While in America, Western Europe and other places, some of the prominent Protestant churches have advocated for lesbian, gay, bisexual, transgender or queer (LGBTQ) inclusion, this hasn’t happened in a majority portion of Africa.

Leaders of major churches in Ghana in West Africa have strongly opposed LGBTQ rights, and have come together to denounce homosexuality as a “perversion.” They have also united to endorse legislation that would impose harsh anti-LGBTQ policies in Africa if it is enacted.

Same-sex relationships are depicted as an evil by the umbrella body for Christian churches in Nigeria.
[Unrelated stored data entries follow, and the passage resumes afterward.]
(** [bfs_toBase64] computes the encoding of RFC 4648 without touching the
    buffer, and [bfs_fromBase64] of the text gives the bytes back. *)
Theorem base64_roundtrip buf tgt :
  wf buf -> wf tgt -> 0 < length buf < 2 ^ 30 -> can_hold (length buf) tgt ->
  bfs_toBase64 buf = Ok (rfc4648 (content buf), zlen (rfc4648 (content buf))) buf /\
  exists tgt', bfs_fromBase64 (rfc4648 (content buf)) tgt = Ok (length buf) tgt' /\
    wf tgt' /\ content tgt' = content buf.
Proof.
  intros Hw Hwt Hlen Hh. pose proof (content_zlen buf Hw) as Hl. set (d := content buf) in *.
  assert (d <> []) as Hne by (intros E; rewrite E in Hl; change (zlen []) with 0 in Hl; lia).
  destruct (rfc4648_shape d) as (Hel&Hleg&Hpd). specialize (Hpd Hne). split.
  - unfold bfs_toBase64. rewrite bind_get, (proj2 (Z.eqb_neq _ 0)) by lia.
    mrun (load_Ok _ _ _ _ (mem_get_content buf Hw)). fold d.
    destruct (setData_spec empty d) as (s1&Hs1&Hw1&Hc1&Ha1); [vm_decide|cbn [empty hlength tlength]; lia|].
    rewrite (bind_Ok _ _ _ _ _ Hs1).
    destruct (pad_loop_Ok d s1) as (s2&Hs2&Hw2&Hc2); [done|done| |].
    { rewrite Ha1; cbn [empty hlength tlength allocation]; lia. }
    rewrite Hs2, (mem_get_content s2 Hw2), bind_of_opt, Hc2. mrun (encode_loop_Ok buf d). done.
  - unfold bfs_fromBase64. rewrite decide_False by (intros E; rewrite E in Hel; unfold zlen in *; cbn in Hel; Z.to_euclidean_division_equations; lia).
    rewrite (proj2 (Z.eqb_eq _ 0)) by (rewrite Hel; Z.to_euclidean_division_equations; lia). cbn [negb].
    assert (forallb (fun c => bool_decide (c ∈ BASE64_LEGAL_CHARS)) (rfc4648 d) = true) as ->.
    { apply forallb_forall. intros c Hc. apply bool_decide_eq_true. rewrite Forall_forall in Hleg. apply Hleg. by apply list_elem_of_In. }
    cbn [negb]. assert (decoded_len (rfc4648 d) = length buf) as ->.
    { unfold decoded_len. rewrite Hpd, Hel. unfold padding. rewrite Hl, (u32_small (4 * _)) by (Z.to_euclidean_division_equations; lia).
      rewrite u32_small; Z.to_euclidean_division_equations; lia. }
    destruct (resetWithAlloc_Ok tgt (length buf) BFSFLEXBUF_DEFAULT_PAD BFSFLEXBUF_DEFAULT_PAD) as (t1&Ht1&Hwt1&Hlt1);
      [done|unfold BFSFLEXBUF_DEFAULT_PAD; lia..|exact Hh|].
    mrun Ht1. pose proof Hwt1 as (?&?&?&?&_). destruct (store_ok t1 (hlength t1 + 0) d) as (t2&Hst&Hwt2&Hm&Hhe&Hle&_); [done|lia..|].
    rewrite (bind_Ok _ _ _ () t2) by (rewrite decode_loop_Ok by (done || lia); exact Hst).
    exists t2. unfold gets. rewrite Hle, Hlt1. split_and!; [done..|]. apply content_intro; [done|].
    rewrite Hhe, Hle, Hlt1, <-Hl. rewrite Z.add_0_r in Hm. by eapply mem_get_set_eq.
Qed.

Lemma base64_roundtrip_witness :
  let buf := mk (Some [x66; x6f; x6f; x62]) 4 0 4 0 true in
  exists tgt, bfs_fromBase64 [x5a; x6d; x39; x76; x59; x67; x3d; x3d] empty = Ok 4 tgt /\ content tgt = content buf.
Proof.
  intros buf. destruct (base64_roundtrip buf empty) as (_&tgt&Hr&_&Hc); [vm_decide|vm_decide|subst buf; cbn [length]; lia|left; vm_decide|].
  exists tgt. split; [exact Hr|exact Hc].
Defined.

(** The decoder refuses a text whose length is not a multiple of four or that has
    a foreign character, and leaves the buffer; the empty text is decoded to as
    many zero bytes as the buffer held before. *)
Theorem base64_refuses enc s :
  (zlen enc mod 4 <> 0 \/ Exists (fun c => c ∉ BASE64_LEGAL_CHARS) enc ->
     exists m, bfs_fromBase64 enc s = Throw (bfsUtilError m) s) /\
  (wf s -> exists s', bfs_fromBase64 [] s = Ok 0 s' /\ content s' = zeros (length s)).
Proof.
  split.
  - intros Hbad. unfold bfs_fromBase64. rewrite decide_False; [|intros ->; destruct Hbad as [Hm|He]; [by vm_compute in Hm|inversion He]].
    destruct (Z.eqb_spec (zlen enc mod 4) 0); cbn [negb]; [|eexists; reflexivity].
    destruct Hbad as [|He]; [done|]. destruct (forallb _ enc) eqn:Hf; cbn [negb]; [|eexists; reflexivity].
    exfalso. rewrite forallb_forall in Hf. apply Exists_exists in He as (c&Hc&Hn). apply list_elem_of_In in Hc.
    apply Hf, bool_decide_eq_true in Hc. done.
  - intros (?&?&?&?&?&Hz&Hn). unfold bfs_fromBase64. rewrite decide_True by done. eexists. split; [reflexivity|].
    unfold content, mem. cbn. destruct (buffer s) as [b|] eqn:Hb; cbn.
    + unfold zeros. rewrite drop_replicate, take_replicate. f_equal. lia.
    + rewrite drop_nil, take_nil. assert (length s = 0) as -> by (specialize (Hn eq_refl); lia). done.
Qed.
(** Two buffers: the same bytes in [out], and [buf] as it was. *)
Lemma encryptData_out_spec s k aad rnd :
  saKey s = Some k -> CryptoKey.cipherInitialized k = true -> zlen rnd = BFS_IV_LEN ->
  iv_ok s -> wf (buf s) -> allocation (buf s) + 300 < 2 ^ 32 ->
  roomy (out s) -> allocation (out s) + 200 < 2 ^ 32 ->
  exists s', encryptData_out aad true rnd s = Ok () s' /\ iv_ok s' /\
    wf (buf s') /\ content (buf s') = content (buf s) /\ allocation (buf s') <= allocation (buf s) + 48 /\
    roomy (out s') /\ buffer (out s') <> None /\
    content (out s') = sealed k (default [] aad) rnd (content (buf s)) true /\
    allocation (out s') <= Z.max (allocation (out s)) (allocation (buf s) + 112) + 92 /\
    exists t, saKey s' = Some (CryptoKey.mk (CryptoKey.keydat k) true t).
Proof.
  intros Hk Hi Hrnd Hiv Hw Ha Hro Hao. unfold encryptData_out.
  step (the_key_Ok "Attempting to encrypt using security with NULL key" s k Hk).
  destruct (addPKCS7_spec (buf s)) as (b1&Hr1&Hw1&Hc1&Hn1&Ha1); [done|lia|]. bstep Hr1.
  bstep (gets_Ok length b1). pose proof Hw1 as (?&?&?&?&?&?&?).
  destruct (reset_default (out s) (length b1)) as (o1&Ho1&Hwo1&Hlo1&_&Hno1&Hao1); [apply roomy_for; [done|lia]|lia..|].
  bstep Ho1. destruct (iv_reset s Hiv) as (v1&Hv1&Hwv1&Hlv1). bstep Hv1.
  destruct (put_content_spec v1 rnd) as (v2&Hv2&Hwv2&Hcv2&Hlv2&_); [done|congruence|]. bstep Hv2.
  bstep (get_content_spec b1 Hw1).
  unfold CryptoKey.encryptData. rewrite Hi. cbn [of_sum]. rewrite (bind_Ok _ _ _ _ _ (ret_Ok _ _)).
  cbn [fst snd]. set (c := gcm_encrypt (CryptoKey.cipher_key k) rnd (default [] aad) (content b1)).
  rewrite (bind_Ok _ _ _ _ _ (set_key_Ok _ _)). cbn [saKey iv buf out].
  assert (zlen c = length b1) as Hzc by (unfold c; rewrite encrypt_zlen; by apply content_zlen).
  destruct (put_content_spec o1 c) as (o2&Ho2&Hwo2&Hco2&Hlo2&Hao2&Hno2); [done|congruence|]. bstep Ho2.
  bstep (get_content_spec v2 Hwv2). rewrite Hcv2.
  destruct (addHeader_spec o2 rnd) as (o3&Ho3&Hwo3&Hco3&Hno3&Hao3);
    [done|unfold BFSFLEXBUF_DEFAULT_PAD, BFS_IV_LEN in *; lia|]. bstep Ho3.
  destruct (removePKCS7_spec b1 (content (buf s))) as (b2&Hr2&Hw2&Hc2&Hn2&Ha2);
    [done|done|by rewrite Hc1, content_zlen|]. bstep Hr2.
  pose proof (content_zlen o3 Hwo3) as Hl3. rewrite Hco3, Hco2, zlen_app, Hrnd, Hzc in Hl3.
  assert (16 <= length b1) as Hl16.
  { rewrite <-(content_zlen _ Hw1), Hc1, zlen_app, pad_bytes_zlen, <-(content_zlen _ Hw).
    pose proof (zlen_nonneg (content (buf s))). pose proof (pad_total (zlen (content (buf s)))). lia. }
  unfold BFS_IV_LEN, BFSFLEXBUF_DEFAULT_PAD in *.
  destruct (macData_on_spec o3 {| CryptoKey.keydat := CryptoKey.keydat k;
      CryptoKey.cipherInitialized := true;
      CryptoKey.cur_tag := gcm_tag (CryptoKey.cipher_key k) rnd (default [] aad) c |})
    as (o4&Ho4&Hwo4&Hco4&Hno4&Hao4); [done|auto|unfold BFS_CIPHER_BLK; lia|lia|done|apply tag_zlen|].
  eexists. split; [bclose Ho4|]. cbn [saKey iv buf out]. unfold iv_ok. cbn [iv].
  assert (roomy o4) as Hro4.
  { split; [done|right]. rewrite <-(content_zlen o4), Hco4, zlen_app, (content_zlen o3) by done.
    cbn [CryptoKey.cur_tag]. rewrite tag_zlen. unfold BFS_MAC_LEN. lia. }
  assert (length v2 <= 44) by lia. assert (allocation b2 <= allocation (buf s) + 48) by lia.
  assert (allocation o4 <= Z.max (allocation (out s)) (allocation (buf s) + 112) + 92) by lia.
  assert (content o4 = sealed k (default [] aad) rnd (content (buf s)) true).
  { rewrite Hco4, Hco3, Hco2, <-app_assoc. unfold sealed, c. by rewrite Hc1, content_zlen. }
  naive_solver.
Qed.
“The mainstream churches are totally against it,” said Caroline Omolo, associate pastor at the Cosmopolitan Affirming Community in Nairobi, Kenya, which is a rare example of a church in Africa that serves a predominantly LGBTQ congregation, reported Associated Press. Omolo added that they (mainstream churches) have always organized a group to maybe silence them or make the church disappear, and they don’t want it to appear anywhere.

Ghana is in spotlight due to a bill in Parliament that would impose jail sentences that ranges from three to 10 years for people identifying as LGBTQ or supporting them. Even as Ghanaian religious leaders rally behind the bill, human rights activists have denounced it.

Abena Hutchful, a Ghanaian who identifies as queer and helped in organizing a recent protest against the bill in New York City, said, “Their role in perpetuating queerphobia and transphobia is clear and it's very troubling and dangerous."

Graeme Reid, director of Human Rights Watch’s LGBT Rights Program, said that the bill’s strongest endorsers claim to be supporting it in the name of religion, and called the measure “a case study in extreme cruelty.”

Influential religious leaders were consulted while drafting the bill, said the lawmakers proposing it. The Ghana Catholic Bishops’ Conference, the country’s chief imam and the Christian Council of Ghana are some of the supporters of the bill.

Catholic teaching “recognizes in the dignity of every human person," said Catholic Archbishop Alfred Adewale Martins in Nigeria, but said that LGBTQ people are leading “a disordered way of life.”

In entire Africa, South Africa is the only nation that has legalized same-sex marriage, but even there, lesbian and gay couples usually struggle to be accepted by churches, according to ABC News.